— HOW TO COMPLETE THIS TASK —
After locating the line with "sessions (db w)" in the data that follows, return it and every later line exactly, up to and including the line with "get_db, ret, device_update.".

— DATA SHOWN —
..............................

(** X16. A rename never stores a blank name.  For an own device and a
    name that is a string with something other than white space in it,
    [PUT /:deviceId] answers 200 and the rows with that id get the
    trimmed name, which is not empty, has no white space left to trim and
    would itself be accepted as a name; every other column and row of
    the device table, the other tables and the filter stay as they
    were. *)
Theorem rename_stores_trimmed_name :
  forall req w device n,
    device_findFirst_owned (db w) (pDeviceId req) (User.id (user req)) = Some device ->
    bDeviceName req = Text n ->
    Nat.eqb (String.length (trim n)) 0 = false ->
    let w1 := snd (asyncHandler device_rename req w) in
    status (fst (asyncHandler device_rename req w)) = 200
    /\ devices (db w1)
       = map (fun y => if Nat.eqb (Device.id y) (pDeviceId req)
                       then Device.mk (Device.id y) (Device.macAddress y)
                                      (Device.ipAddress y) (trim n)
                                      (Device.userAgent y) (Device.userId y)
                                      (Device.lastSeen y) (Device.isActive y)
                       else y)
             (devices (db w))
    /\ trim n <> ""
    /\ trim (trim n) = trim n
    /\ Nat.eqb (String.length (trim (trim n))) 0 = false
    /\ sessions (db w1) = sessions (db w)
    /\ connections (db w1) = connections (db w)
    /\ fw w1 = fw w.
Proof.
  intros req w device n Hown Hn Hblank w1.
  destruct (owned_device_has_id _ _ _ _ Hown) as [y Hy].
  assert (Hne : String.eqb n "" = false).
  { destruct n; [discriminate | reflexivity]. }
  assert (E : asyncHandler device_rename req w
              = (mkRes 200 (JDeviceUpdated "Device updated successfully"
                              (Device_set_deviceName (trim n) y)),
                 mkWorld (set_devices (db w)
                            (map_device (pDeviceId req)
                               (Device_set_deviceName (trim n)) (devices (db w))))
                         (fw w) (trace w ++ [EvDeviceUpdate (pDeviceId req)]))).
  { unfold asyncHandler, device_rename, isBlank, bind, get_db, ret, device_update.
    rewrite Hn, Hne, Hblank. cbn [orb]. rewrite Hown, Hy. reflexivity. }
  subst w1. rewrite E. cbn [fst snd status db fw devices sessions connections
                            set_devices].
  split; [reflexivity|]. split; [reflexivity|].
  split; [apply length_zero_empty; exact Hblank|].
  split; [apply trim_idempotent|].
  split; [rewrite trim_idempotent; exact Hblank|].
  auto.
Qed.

..............................

— EXPECTED ANSWER —
    /\ sessions (db w1) = sessions (db w)
    /\ connections (db w1) = connections (db w)
    /\ fw w1 = fw w.
Proof.
  intros req w device n Hown Hn Hblank w1.
  destruct (owned_device_has_id _ _ _ _ Hown) as [y Hy].
  assert (Hne : String.eqb n "" = false).
  { destruct n; [discriminate | reflexivity]. }
  assert (E : asyncHandler device_rename req w
              = (mkRes 200 (JDeviceUpdated "Device updated successfully"
                              (Device_set_deviceName (trim n) y)),
                 mkWorld (set_devices (db w)
                            (map_device (pDeviceId req)
                               (Device_set_deviceName (trim n)) (devices (db w))))
                         (fw w) (trace w ++ [EvDeviceUpdate (pDeviceId req)]))).
  { unfold asyncHandler, device_rename, isBlank, bind, get_db, ret, device_update.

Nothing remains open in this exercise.